The second study, meanwhile, looked at 353 undergraduates and found that women who were spiritual had more sex with more partners, and were less likely to use condoms. Researchers measured spirituality using something called the Spiritual Transcendence Scale, which measures qualities like prayer fulfillment, universality, and connectedness. Connectedness appeared to have the biggest effect on sex. Researcher Jessica Burris says,
Believing one is intimately tied to other human beings and that interconnectedness and harmony are indispensible may lead one to believe sexual intimacy possesses a divine or transcendent quality in itself. In fact, ascribing sacred qualities to sex has been positively associated with positive affective reactions to sex, frequency of sex, and number of sexual partners among university students.

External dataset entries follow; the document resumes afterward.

(* ===== verification/MbxSafe.v ===== *)
(** * Mailbox: absence of faults

    The configuration that the initialisers build, and the theorem that no
    sequence of requests to an initialised mailbox calls through a NULL
    operation or leaves a buffer or [hw->mbx.ops]. *)
From stdpp Require Import gmap.
From S2P Require Import Prelude Regs Types Osdep Trace Mbx MbxProps.

(** the operation sets a slot of [hw->mbx.ops] can hold *)
Definition ops_none : ixgbe_mbx_operations := mk_mbx_operations None None None None None None None.
Definition mbx_wf (c : mbx_cfg) : Prop :=
  length (c_ops c) = 64%nat /\
  Forall (fun o => o = ops_none \/ o = ops_pf_legacy \/ o = ops_pf \/
                   o = ops_vf_legacy \/ o = ops_vf) (c_ops c) /\
  0 <= c_size c.

(** everything the rest of the driver asks of the mailbox *)
Inductive mbx_request :=
| RqInitPf | RqUpgradePf (vf_id : Z) | RqInitVf | RqUpgradeVf
| RqRead (msg : list Z) (size id : Z) | RqPoll (msg : list Z) (size id : Z)
| RqWrite (msg : list Z) (size id : Z)
| RqCheckMsg (id : Z) | RqCheckAck (id : Z) | RqCheckRst (id : Z) | RqClear (id : Z).

(** the caller's side: an index of a VF, and a buffer that holds [size] words *)
Definition valid_request (r : mbx_request) : Prop :=
  match r with
  | RqInitPf | RqInitVf | RqUpgradeVf => True
  | RqUpgradePf id | RqCheckMsg id | RqCheckAck id | RqCheckRst id | RqClear id => 0 <= id < 64
  | RqRead msg size id | RqPoll msg size id => 0 <= id < 64 /\ 0 <= size <= Z.of_nat (length msg)
  | RqWrite msg size id => 0 <= id < 64 /\ 0 < size <= Z.of_nat (length msg)
  end.

Section NoFault.
Context `{D : Mmio}.
Hint Resolve mbx_static_remove : core.

Definition mbx_exec (r : mbx_request) : M unit :=
  match r with
  | RqInitPf => ixgbe_init_mbx_params_pf
  | RqUpgradePf id => ixgbe_upgrade_mbx_params_pf id
  | RqInitVf => ixgbe_init_mbx_params_vf
  | RqUpgradeVf => ixgbe_upgrade_mbx_params_vf
  | RqRead msg size id => ixgbe_read_mbx msg size id ;; mret tt
  | RqPoll msg size id => ixgbe_poll_mbx msg size id ;; mret tt
  | RqWrite msg size id => ixgbe_write_mbx msg size id ;; mret tt
  | RqCheckMsg id => ixgbe_check_for_msg id ;; mret tt
  | RqCheckAck id => ixgbe_check_for_ack id ;; mret tt
  | RqCheckRst id => ixgbe_check_for_rst id ;; mret tt
  | RqClear id => ixgbe_clear_mbx id ;; mret tt
  end.

(** [m] never faults and leaves the mailbox configuration alone *)
Definition safe {A} (c : mbx_cfg) (m : M A) : Prop := traces mbx_static c m (fun _ _ => True).

Lemma safe_bind {A B} c (m : M A) (f : A -> M B) :
  safe c m -> (forall a, safe c (f a)) -> safe c (m ≫= f).
Proof. intros Hm Hf. eapply tr_bind; [exact Hm|]. intros. apply Hf. Qed.

Lemma safe_of {A} c (m : M A) T : traces mbx_static c m T -> safe c m.
Proof. intros H. by eapply tr_mono. Qed.

Lemma safe_ret {A} c (a : A) : safe c (mret a).
Proof. by apply tr_ret. Qed.

Lemma safe_read c r : safe c (IXGBE_READ_REG r).
Proof. by apply tr_READ_REG. Qed.
Lemma safe_write c r v : safe c (IXGBE_WRITE_REG r v).
Proof. by apply tr_WRITE_REG. Qed.
Lemma safe_delay c us : safe c (udelay us).
Proof. by apply tr_udelay. Qed.
Lemma safe_stats c f : safe c (mod_stats f).
Proof. by apply tr_upd_hw. Qed.
Lemma safe_vf_mailbox c f : safe c (mod_mbx (fun m => upd_mbx_vf_mailbox (f m) m)).
Proof. by apply tr_upd_hw. Qed.
Lemma safe_for_loop c n i (body : Z -> M unit) : (forall k, safe c (body k)) -> safe c (for_loop n i body).
Proof. intros Hb. apply (tr_for_loop _ _ _ _ _ (fun _ _ => True)); [done|]. intros. apply Hb. Qed.
Lemma safe_for_break {A B} c n i (a : A) (body : Z -> A -> M (A + B)) :
  (forall k b, safe c (body k b)) -> safe c (for_break n i a body).
Proof.
  intros Hb. apply (tr_for_break _ _ _ _ _ _ (fun _ _ _ => True)); [done| |done].
  intros k b l _ _. eapply tr_mono; [apply Hb|]. by intros [].
Qed.

Lemma safe_get_mbx {B} c (f : ixgbe_mbx_info -> M B) :
  (forall m, mbx_size m = c_size c -> safe c (f m)) -> safe c (get_mbx ≫= f).
Proof. intros Hf. apply tr_bind_get_mbx. intros. by apply Hf. Qed.
Lemma safe_get_hw {B} c (f : ixgbe_hw -> M B) :
  (forall h, safe c (f h)) -> safe c (get_hw ≫= f).
Proof. intros Hf. apply tr_bind_get_hw. intros. by apply Hf. Qed.
Lemma safe_get_ops {B} c id o (f : ixgbe_mbx_operations -> M B) :
  0 <= id -> c_ops c !! Z.to_nat id = Some o -> safe c (f o) -> safe c (get_ops id ≫= f).
Proof. apply tr_bind_get_ops. Qed.
Lemma safe_nth {A} c (l : list A) i :
  0 <= i < Z.of_nat (length l) -> safe c (nth_c l i).
Proof.
  intros Hi. destruct (lookup_lt_is_Some_2 l (Z.to_nat i)) as [a Ha]; [lia|].
  by apply (tr_nth_c _ _ _ _ a); [lia| |].
Qed.
End NoFault.

#[export] Hint Resolve safe_ret safe_read safe_write safe_delay safe_stats safe_vf_mailbox
  safe_for_loop safe_for_break : mbx_safe.

(** runs a computation that only needs the rules above and the database *)
Ltac safe_steps :=
  repeat first
    [ progress cbn beta iota
    | solve [auto with mbx_safe]
    | apply safe_get_mbx; intros ? ?
    | apply safe_get_hw; intros ?
    | eapply safe_get_ops; [eassumption|eassumption|]
    | apply safe_bind; [|intros ?]
    | lazymatch goal with
      | |- safe _ (for_break _ _ _ _) => apply safe_for_break; intros ? ?
      | |- safe _ (for_loop _ _ _) => apply safe_for_loop; intros ?
      | |- safe _ (usec_delay _) => apply safe_delay
      | |- safe _ (if ?b then _ else _) => destruct b eqn:?
      | |- safe _ (match ?b with _ => _ end) => destruct b eqn:?
      | |- safe _ (let _ := _ in _) => cbv zeta
      end ].

Section Functions.
Context `{D : Mmio}.
Implicit Types c : mbx_cfg.

Lemma safe_read_mailbox_vf c : safe c ixgbe_read_mailbox_vf.
Proof. unfold ixgbe_read_mailbox_vf. safe_steps. Qed.
Hint Resolve safe_read_mailbox_vf : mbx_safe.

Lemma safe_clear_msg_vf c : safe c ixgbe_clear_msg_vf.
Proof. unfold ixgbe_clear_msg_vf, inc_reqs. safe_steps. Qed.
Lemma safe_clear_ack_vf c : safe c ixgbe_clear_ack_vf.
Proof. unfold ixgbe_clear_ack_vf, inc_acks. safe_steps. Qed.
Lemma safe_clear_rst_vf c : safe c ixgbe_clear_rst_vf.
Proof. unfold ixgbe_clear_rst_vf, inc_rsts. safe_steps. Qed.
Hint Resolve safe_clear_msg_vf safe_clear_ack_vf safe_clear_rst_vf : mbx_safe.

Lemma safe_check_for_msg_vf c id : safe c (ixgbe_check_for_msg_vf id).
Proof. unfold ixgbe_check_for_msg_vf, ixgbe_check_for_bit_vf. safe_steps. Qed.
Lemma safe_check_for_ack_vf c id : safe c (ixgbe_check_for_ack_vf id).
Proof. unfold ixgbe_check_for_ack_vf, ixgbe_check_for_bit_vf. safe_steps. Qed.
Lemma safe_check_for_rst_vf c id : safe c (ixgbe_check_for_rst_vf id).
Proof. unfold ixgbe_check_for_rst_vf, ixgbe_check_for_bit_vf. safe_steps. Qed.
Lemma safe_lock_vf c : safe c ixgbe_obtain_mbx_lock_vf.
Proof. unfold ixgbe_obtain_mbx_lock_vf. safe_steps. Qed.
Lemma safe_release_vf c id : safe c (ixgbe_release_mbx_lock_vf id).
Proof. unfold ixgbe_release_mbx_lock_vf. safe_steps. Qed.
Lemma safe_release_dummy c id : safe c (ixgbe_release_mbx_lock_dummy id).
Proof. unfold ixgbe_release_mbx_lock_dummy. safe_steps. Qed.
Hint Resolve safe_check_for_msg_vf safe_check_for_ack_vf safe_check_for_rst_vf safe_lock_vf
  safe_release_vf safe_release_dummy : mbx_safe.

Lemma safe_clear_msg_pf c id : safe c (ixgbe_clear_msg_pf id).
Proof. unfold ixgbe_clear_msg_pf, inc_reqs. safe_steps. Qed.
Lemma safe_clear_ack_pf c id : safe c (ixgbe_clear_ack_pf id).
Proof. unfold ixgbe_clear_ack_pf, inc_acks. safe_steps. Qed.
Hint Resolve safe_clear_msg_pf safe_clear_ack_pf : mbx_safe.
Lemma safe_check_for_msg_pf c id : safe c (ixgbe_check_for_msg_pf id).
Proof. unfold ixgbe_check_for_msg_pf, ixgbe_check_for_bit_pf. safe_steps. Qed.
Lemma safe_check_for_ack_pf c id : safe c (ixgbe_check_for_ack_pf id).
Proof. unfold ixgbe_check_for_ack_pf, ixgbe_check_for_bit_pf. safe_steps. Qed.
Lemma safe_check_for_rst_pf c id : safe c (ixgbe_check_for_rst_pf id).
Proof. unfold ixgbe_check_for_rst_pf, inc_rsts. safe_steps. Qed.
Lemma safe_lock_pf c id : safe c (ixgbe_obtain_mbx_lock_pf id).
Proof. unfold ixgbe_obtain_mbx_lock_pf. safe_steps. Qed.
Lemma safe_release_pf c id : safe c (ixgbe_release_mbx_lock_pf id).
Proof. unfold ixgbe_release_mbx_lock_pf. safe_steps. Qed.
Lemma safe_clear_mbx_pf c id : safe c (ixgbe_clear_mbx_pf id).
Proof. unfold ixgbe_clear_mbx_pf, IXGBE_WRITE_REG_ARRAY. safe_steps. Qed.
Hint Resolve safe_check_for_msg_pf safe_check_for_ack_pf safe_check_for_rst_pf safe_lock_pf
  safe_release_pf safe_clear_mbx_pf : mbx_safe.

Lemma safe_copy_to_mem c mem msg size :
  0 <= size <= Z.of_nat (length msg) -> safe c (copy_to_mem mem msg size).
Proof. intros H. eapply safe_of, tr_copy_to_mem, H. Qed.
Lemma safe_copy_from_mem c mem msg size :
  0 <= size <= Z.of_nat (length msg) -> safe c (copy_from_mem mem msg size).
Proof. intros H. eapply safe_of, tr_copy_from_mem, H. Qed.
Hint Resolve safe_copy_to_mem safe_copy_from_mem : mbx_safe.

Lemma safe_call_check_for_msg c f id : safe c (call_check_for_msg (Some f) id).
Proof. destruct f; simpl; safe_steps. Qed.
Lemma safe_call_check_for_ack c f id : safe c (call_check_for_ack (Some f) id).
Proof. destruct f; simpl; safe_steps. Qed.
Lemma safe_call_check_for_rst c f id : safe c (call_check_for_rst (Some f) id).
Proof. destruct f; simpl; safe_steps. Qed.
Lemma safe_call_release c f id : safe c (call_release (Some f) id).
Proof. destruct f; simpl; safe_steps. Qed.
Lemma safe_call_clear c f id : safe c (call_clear (Some f) id).
Proof. destruct f; simpl; safe_steps. Qed.
Hint Resolve safe_call_check_for_msg safe_call_check_for_ack safe_call_check_for_rst
  safe_call_release safe_call_clear : mbx_safe.

Lemma safe_poll c n (check : M Z) : safe c check -> safe c (poll_countdown n check).
Proof.
  intros H. induction n as [|n IH]; cbn [poll_countdown]; [safe_steps|].
  apply safe_bind; [done|]. intros r. destruct n; safe_steps.
Qed.

Section Slot.
Context (c : mbx_cfg) (id : Z) (o : ixgbe_mbx_operations).
Context (Hid : 0 <= id) (Ho : c_ops c !! Z.to_nat id = Some o).

Lemma safe_poll_for_msg : safe c (ixgbe_poll_for_msg id).
Proof using Hid Ho.
  unfold ixgbe_poll_for_msg. safe_steps. apply safe_poll. safe_steps.
  destruct (op_check_for_msg o); [safe_steps|by rewrite bool_decide_eq_false in Heqb0].
Qed.
Lemma safe_poll_for_ack : safe c (ixgbe_poll_for_ack id).
Proof using Hid Ho.
  unfold ixgbe_poll_for_ack. safe_steps. apply safe_poll. safe_steps.
  destruct (op_check_for_ack o); [safe_steps|by rewrite bool_decide_eq_false in Heqb0].
Qed.
Hint Resolve safe_poll_for_msg safe_poll_for_ack : mbx_safe.

(** a read through any read pointer *)
Lemma safe_call_read f msg size : 0 <= size <= Z.of_nat (length msg) ->
  safe c (call_read (Some f) msg size id).
Proof using.
  intros Hs. destruct f; simpl; unfold ixgbe_read_mbx_vf_legacy, ixgbe_read_mbx_vf,
    ixgbe_read_mbx_pf_legacy, ixgbe_read_mbx_pf, inc_msgs_rx; safe_steps.
Qed.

Being spiritual apparently had a greater effect on sexual behavior than alcohol use, impulsivity, or even religion. And researchers felt that the effects were independent of other personality traits, like openness. While an earlier study showed that spiritual practices like mindfulness and yoga could improve women's sex lives, this study implies that spirituality's influence on number of partners and condom use might promote the spread of STDs. Burris says, "Spirituality, at least for women, could be considered a risk factor."
Men who were spiritual, by contrast, tended to have less sex. According to Sally Law's LiveScience writeup of the study, "The researchers figure men might not view spirituality as sexual because they biologically don't think of sex as a gateway to emotional intimacy." I'm not sure if this confusing language ("they biologically don't think?") owes more to Law or to Burris and her co-authors, but it would be nice if coverage of sex research didn't paint men as emotionless thrusting machines. The male orgasm may not be elusive, but it would still be interesting to see more research into men's sexual satisfaction and, yes, feelings. Without it, we just keep getting the same message — that women are weird and complicated, while dudes just want their dicks sucked. Or, you know, accessorized with neckties.